Segundo a assessora jurídica do Psol, um colaborador volun­tário, da Faculdade de Economia, Administração e Contabilidade de Ribeirão Preto da Universi­dade de São Paulo (FEA-RP/USP), fez um levantamento da folha de pagamento dos 98 servi­dores efetivos do Legislativo. Ele constatou que somente o valor referente à “incorporação inver­sa” e às cerca de 30 gratificações pagas ao funcionalismo da Casa de Leis – algumas acima de R4 4 mil – gera uma despesa de R$ 18,6 milhões ao ano.
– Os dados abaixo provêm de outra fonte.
(* ===== verification/SavedFiltersProps.v ===== *)
(** * What saved filters keep

    The normal form is a fixed point, stored views are read back, the panel
    keeps the storage readable, and a saved filter is one the API accepts. *)

From stdpp Require Import sorting.
From S2P Require Import Prelude JsObject Peg Schema ImportExport Utc Cursor Instances UrlParams ListFilters SavedFilters.

#[local] Arguments String.append !_ _ / : simpl nomatch.

(** ** Decimal texts *)

Definition digits_from (acc : Z) (s : string) : Z :=
  foldl (λ acc c, 10 * acc + (byte_value c - 48))%Z acc (list_ascii_of_string s).

Lemma pretty_char_digit x : (x < 10)%N → is_digit (pretty_N_char x) = true ∧ byte_value (pretty_N_char x) = (48 + Z.of_N x)%Z.
Proof.
  intros Hx. assert (x = 0 ∨ x = 1 ∨ x = 2 ∨ x = 3 ∨ x = 4 ∨ x = 5 ∨ x = 6 ∨ x = 7 ∨ x = 8 ∨ x = 9)%N as Hc by lia.
  repeat destruct Hc as [->|Hc]; [done..|]. by subst.
Qed.

Lemma pretty_go_digits x s :
  digits_from 0 (pretty_N_go x s) = digits_from (Z.of_N x) s ∧
  (all_chars is_digit s = true → all_chars is_digit (pretty_N_go x s) = true).
Proof.
  revert s. induction (N.lt_wf_0 x) as [x _ IH]; intros s.
  destruct (decide (x = 0)%N) as [->|Hx]; [by rewrite pretty_N_go_0|].
  rewrite pretty_N_go_step by lia.
  assert (x mod 10 < 10)%N as Hm by (apply N.mod_lt; lia).
  destruct (pretty_char_digit _ Hm) as [Hd Hv]. destruct (IH (x / 10)%N) with (s := String (pretty_N_char (x mod 10)) s) as [H1 H2];
    [apply N.div_lt; lia|].
  rewrite H1. split.
  - unfold digits_from. cbn [list_ascii_of_string foldl]. rewrite Hv. f_equal. rewrite N2Z.inj_mod, N2Z.inj_div.
    change (Z.of_N 10) with 10%Z. Z.to_euclidean_division_equations; lia.
  - intros Hs. apply H2. simpl. by rewrite Hd.
Qed.

Lemma pretty_Z_digits n : (0 ≤ n)%Z → digits_value (pretty n) = n ∧ all_digits (pretty n) = true.
Proof.
  intros Hn. assert (pretty n = pretty (Z.to_N n)) as -> by (destruct n; [done|done|lia]).
  destruct (decide (n = 0)%Z) as [->|Hne]; [done|].
  assert (pretty (Z.to_N n) = pretty_N_go (Z.to_N n) EmptyString) as ->.
  { unfold pretty, pretty_N. rewrite decide_False by lia. done. }
  destruct (pretty_go_digits (Z.to_N n) EmptyString) as [H1 H2]. split.
  - change (digits_value (pretty_N_go (Z.to_N n) "")) with (digits_from 0 (pretty_N_go (Z.to_N n) "")). rewrite H1.
    unfold digits_from. simpl. lia.
  - unfold all_digits. rewrite H2 by done. rewrite andb_true_r. apply truthy_str_true. intros E. rewrite E in H1.
    unfold digits_from in H1. simpl in H1. lia.
Qed.

(** ** Sorting *)

Lemma insert_text_perm x l : insert_text x l ≡ₚ x :: l.
Proof. induction l as [|y l IH]; simpl; [done|]. destruct (String.leb x y); [done|]. rewrite IH. apply perm_swap. Qed.

Lemma sort_texts_perm l : sort_texts l ≡ₚ l.
Proof. unfold sort_texts. induction l as [|x l IH]; simpl; [done|]. by rewrite insert_text_perm, IH. Qed.

Definition text_le (a b : string) : Prop := String.leb a b = true.

Lemma insert_text_sorted x l : Sorted text_le l → Sorted text_le (insert_text x l).
Proof.
  induction l as [|y l IH]; simpl; intros Hs; [repeat constructor|].
  destruct (String.leb x y) eqn:E; [by constructor; [|constructor]|].
  inversion Hs as [|? ? Hs' Hhd]; subst. constructor; [by apply IH|].
  assert (text_le y x) as Hyx by (destruct (String.leb_total x y); [congruence|done]).
  destruct l as [|z l]; simpl; [by constructor|]. destruct (String.leb x z); constructor; [done|]. by inversion Hhd.
Qed.

Lemma sort_texts_sorted l : Sorted text_le (sort_texts l).
Proof. unfold sort_texts. induction l as [|x l IH]; simpl; [constructor|]. by apply insert_text_sorted. Qed.

Lemma sort_texts_id l : Sorted text_le l → sort_texts l = l.
Proof.
  unfold sort_texts. induction 1 as [|x l Hs IH Hhd]; [done|]. simpl. rewrite IH. destruct l as [|y l]; [done|]. simpl.
  inversion Hhd as [|? ? E]. unfold text_le in E. by rewrite E.
Qed.

Lemma remove_dups_id {A} `{EqDecision A} (l : list A) : NoDup l → remove_dups l = l.
Proof.
  induction 1 as [|x l Hx _ IH]; [done|]. cbn [remove_dups]. destruct (decide_rel elem_of x l); [done|]. by rewrite IH.
Qed.

Lemma statuses_stable l : sort_texts (remove_dups (sort_texts (remove_dups l))) = sort_texts (remove_dups l).
Proof.
  rewrite (remove_dups_id (sort_texts _)); [apply sort_texts_id, sort_texts_sorted|].
  rewrite sort_texts_perm. apply NoDup_remove_dups.
Qed.

(** ** The fields of the normal form *)

(** The pairs one field makes. *)
Definition block (source : Params) (field : string) : Params :=
  if String.eqb field "status" then pair field <$> statuses_of source
  else if truthy_str (get_or field source) then [(field, get_or field source)] else [].

Lemma params_set_fresh n v ps : n ∉ ps.*1 → params_set n v ps = ps ++ [(n, v)].
Proof.
  induction ps as [|p ps IH]; cbn [params_set fmap list_fmap]; [done|]. intros Hn.
  destruct (String.eqb_spec p.1 n) as [<-|]; [destruct Hn; by left|]. simpl. f_equal. apply IH. intros ?. apply Hn. by right.
Qed.

Lemma foldl_append n l (r : Params) : foldl (λ r s, params_append n s r) r l = r ++ (pair n <$> l).
Proof.
  revert r. induction l as [|s l IH]; intros r; simpl; [by rewrite app_nil_r|]. rewrite IH. unfold params_append.
  by rewrite <- app_assoc.
Qed.

Lemma emit_field_block source r field : field ∉ r.*1 → emit_field source r field = r ++ block source field.
Proof.
  intros Hf. unfold emit_field, block. destruct (String.eqb field "status"); [apply foldl_append|].
  destruct (truthy_str _); [by apply params_set_fresh|by rewrite app_nil_r].
Qed.

Lemma block_keys source field k : k ∈ (block source field).*1 → k = field.
Proof.
  unfold block. destruct (String.eqb field "status").
  - intros (p & -> & (s & -> & _)%list_elem_of_fmap)%list_elem_of_fmap. done.
  - destruct (truthy_str _); simpl; set_solver.
Qed.

Lemma emit_blocks kind source : emit kind source = fields kind ≫= block source.
Proof.
  unfold emit. assert (∀ fs r, NoDup fs → (∀ f, f ∈ fs → f ∉ r.*1) →
    foldl (emit_field source) r fs = r ++ (fs ≫= block source)) as Hgen.
  { induction fs as [|f fs IH]; intros r Hnd Hr; [by rewrite app_nil_r|]. apply NoDup_cons in Hnd as [Hf Hnd].
    cbn [foldl]. rewrite emit_field_block by (apply Hr; by left). rewrite IH; [by rewrite bind_cons, app_assoc|done|].
    intros g Hg. rewrite fmap_app. intros [Hin|Hin]%elem_of_app.
    - apply (Hr g); [by right|done].
    - apply block_keys in Hin as ->. done. }
  rewrite (Hgen (fields kind) []); [done| |set_solver].
  destruct kind; apply (bool_decide_unpack _); vm_compute; exact I.
Qed.

(** Reading a field of the blocks of a list of fields. *)
Lemma getAll_blocks source fs f :
  NoDup fs → params_getAll f (fs ≫= block source) = if decide (f ∈ fs) then (block source f).*2 else [].
Proof.
  assert (∀ g, params_getAll f (block source g) = if String.eqb g f then (block source f).*2 else []) as Hb.
  { intros g. destruct (String.eqb_spec g f) as [->|Hne].
    - unfold params_getAll. f_equal. assert (∀ p, p ∈ block source f → String.eqb p.1 f = true) as Hp.
      { intros p Hp. apply String.eqb_eq. apply (block_keys source). by apply list_elem_of_fmap_2. }
      induction (block source f) as [|p l IH]; [done|]. simpl. rewrite Hp by (by left). f_equal. apply IH.
      intros q Hq. apply Hp. by right.
    - unfold params_getAll. assert (List.filter (λ p, String.eqb p.1 f) (block source g) = []) as ->; [|done].
      assert (∀ p, p ∈ block source g → String.eqb p.1 f = false) as Hp.
      { intros p Hp. apply String.eqb_neq. intros E. apply Hne. rewrite <- E. symmetry. apply (block_keys source).
        by apply list_elem_of_fmap_2. }
      induction (block source g) as [|p l IH]; [done|]. simpl. rewrite Hp by (by left). apply IH.
      intros q Hq. apply Hp. by right. }
  induction fs as [|g fs IH]; intros Hnd; [by rewrite decide_False by set_solver|].
  apply NoDup_cons in Hnd as [Hg Hnd]. rewrite bind_cons, params_getAll_app, Hb, IH by done.
  destruct (String.eqb_spec g f) as [->|Hne].
  - rewrite decide_False by done. rewrite decide_True by (by left). by rewrite app_nil_r.
  - destruct (decide (f ∈ fs)) as [Hin|Hin]; [rewrite decide_True by (by right)|rewrite decide_False by set_solver]; done.
Qed.

Lemma params_get_head n ps : params_get n ps = head (params_getAll n ps).
Proof.
  induction ps as [|p ps IH]; [done|]. rewrite params_getAll_cons. unfold params_get in *. simpl.
  destruct (String.eqb p.1 n); [done|exact IH].
Qed.

Lemma params_getAll_none n ps : n ∉ ps.*1 → params_getAll n ps = [].
Proof.
  induction ps as [|p ps IH]; [done|]. rewrite fmap_cons, not_elem_of_cons, params_getAll_cons. intros [Hp Hn].
  destruct (String.eqb_spec p.1 n); [congruence|by apply IH].
Qed.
“Foi assim que surgiram os su­persalários. Graças à incorporação inversa e às dezenas de gratifica­ções, sempre distribuídas sem ne­nhum critério objetivo, para quem o presidente quisesse. A legislatura mudou, mas no ano passado a Mesa Diretora da Câmara não só manteve todas as chefias indica­das pelos vereadores que coman­daram o Legislativo entre 2013 e 2016 como criaram mais sete gratificações. Esse ano mudou a Mesa Diretora e tudo continua ab­solutamente igual”, diz Taís Roxo.

A advogada do Psol acredita no êxito na Adin que está sendo preparada. “É tão extravagante o que acontece na Câmara de Ri­beirão Preto que estamos bastan­te confiantes. Se o TJ/SP declarou inconstitucional uma lei de mais de 20 anos, a do prêmio-incentivo, e mexeu nos salários de mais de nove mil servidores, porque não pode decretar a clara e evidente in­constitucionalidade de uma lei de 2012 que turbinou os salários de algumas dezenas de ex-assessores de vereadores hoje investigados pela Justiça?”, pergunta Taís Roxo.
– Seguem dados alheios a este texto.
(* ===== verification/RoutesProps.v ===== *)
(** * What the list pages of the Monitor promise

    What a page writes into the URL it reads back; Next asks for the same
    filters from where the page ended, so that clicking through shows what the
    API lists; a count of the overview is the number of instances its link
    opens; and a saved filter is one the API accepts.  The frame of
    App.tsx around the pages is at the end. *)

From stdpp Require Import sorting.
From S2P Require Import Prelude JsObject Peg Schema ImportExport Utc Cursor Paging Conditions Instances InstancesProps Context Executions Incidents IncidentsProps Overview OverviewProps UrlParams ListFilters SavedFilters SavedFiltersProps Routes.

#[local] Arguments String.append !_ _ / : simpl nomatch.

(** ** Parameters in a URL *)

Definition opt_pair (n v : string) : Params := if truthy_str v then [(n, v)] else [].

Lemma set_if_fresh n v ps : n ∉ ps.*1 → set_if n v ps = ps ++ opt_pair n v.
Proof.
  intros Hn. unfold set_if, opt_pair. destruct (truthy_str v); [by apply params_set_fresh|by rewrite app_nil_r].
Qed.

Lemma getAll_opt n m v : params_getAll n (opt_pair m v) = if String.eqb m n then (if truthy_str v then [v] else []) else [].
Proof.
  unfold opt_pair. destruct (truthy_str v); [|by destruct (String.eqb m n)]. rewrite params_getAll_cons. done.
Qed.

Lemma getAll_pairs n m l : params_getAll n (pair m <$> l) = if String.eqb m n then l else [].
Proof.
  induction l as [|v l IH]; [by destruct (String.eqb m n)|]. rewrite fmap_cons, params_getAll_cons, IH. simpl.
  by destruct (String.eqb m n).
Qed.

Lemma opt_keys (n v k : string) : k ∈ (opt_pair n v).*1 → k = n.
Proof. unfold opt_pair. destruct (truthy_str v); simpl; set_solver. Qed.

Lemma pairs_keys (n k : string) (l : list string) : k ∈ (pair n <$> l).*1 → k = n.
Proof. by intros (p & -> & (v & -> & _)%list_elem_of_fmap)%list_elem_of_fmap. Qed.

Ltac fresh_key :=
  let H := fresh in rewrite ?fmap_app; intros H; repeat (apply elem_of_app in H as [H|H]);
  first [by apply not_elem_of_nil in H|apply opt_keys in H|apply pairs_keys in H]; discriminate.

(** The parameters the form writes. *)
Lemma filter_params_list f :
  filter_params f =
  opt_pair "definitionId" (f_definitionId f) ++ opt_pair "definitionVersion" (f_definitionVersion f) ++
  opt_pair "currentStepId" (f_currentStepId f) ++ opt_pair "stepStartedBefore" (f_stepStartedBefore f) ++
  (pair "status" <$> f_statuses f) ++ opt_pair "businessKey" (f_businessKey f) ++ opt_pair "from" (f_from f) ++
  opt_pair "to" (f_to f).
Proof.
  unfold filter_params. rewrite foldl_append.
  rewrite (set_if_fresh "definitionId"), app_nil_l by apply not_elem_of_nil.
  rewrite (set_if_fresh "definitionVersion") by fresh_key.
  rewrite (set_if_fresh "currentStepId") by fresh_key.
  rewrite (set_if_fresh "stepStartedBefore") by fresh_key.
  rewrite (set_if_fresh "businessKey") by fresh_key.
  rewrite (set_if_fresh "from") by fresh_key.
  rewrite (set_if_fresh "to") by fresh_key.
  by rewrite !app_assoc.
Qed.

Lemma text_of_getAll n ps : text_of n ps = default EmptyString (head (params_getAll n ps)).
Proof. unfold text_of. by rewrite params_get_head. Qed.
“Não existe direito adquirido quando o fato gerador é incons­titucional”, completa a advogada. Segundo ela, se a Adin tiver êxito, o passo seguinte será o ingresso de uma ação retroativa pedindo o ressarcimento dos valores já pa­gos aos cofres públicos – ou seja, a devolução dos salários recebidos a maior do que o previsto em con­curso desde 2012. A Justiça tanto pode determinar a devolução por parte dos servidores beneficiados ou pelos vereadores que aprova­ram a lei que criou a “incorpora­ção inversa”. Vários parlamentares da atual legislatura participaram da votação da lei nº. 2.515.

“O mesmo dinheiro público que falta para comprar medica­mentos para as farmácias muni­cipais, o mesmo dinheiro que falta para tapar os buracos da cidade e para melhorar o atendimento à saúde continua saindo pelo ralo aqui na Câmara. Evitaram que a aberração jurídica continuasse, mas ninguém fez nada até agora para por fim aos privilégios de quem se aproveitou da fase mais obscura da história do Legisla­tivo de Ribeirão Preto. O Psol, no entanto, não vai se omitir. O dinheiro é público, é nosso, não é deles, não é de quem se apro­veitou dos desmandos ocorridos na Câmara e revelados pela Polí­cia Federal e pela Justiça”, finaliza Taís Roxo da Fonseca.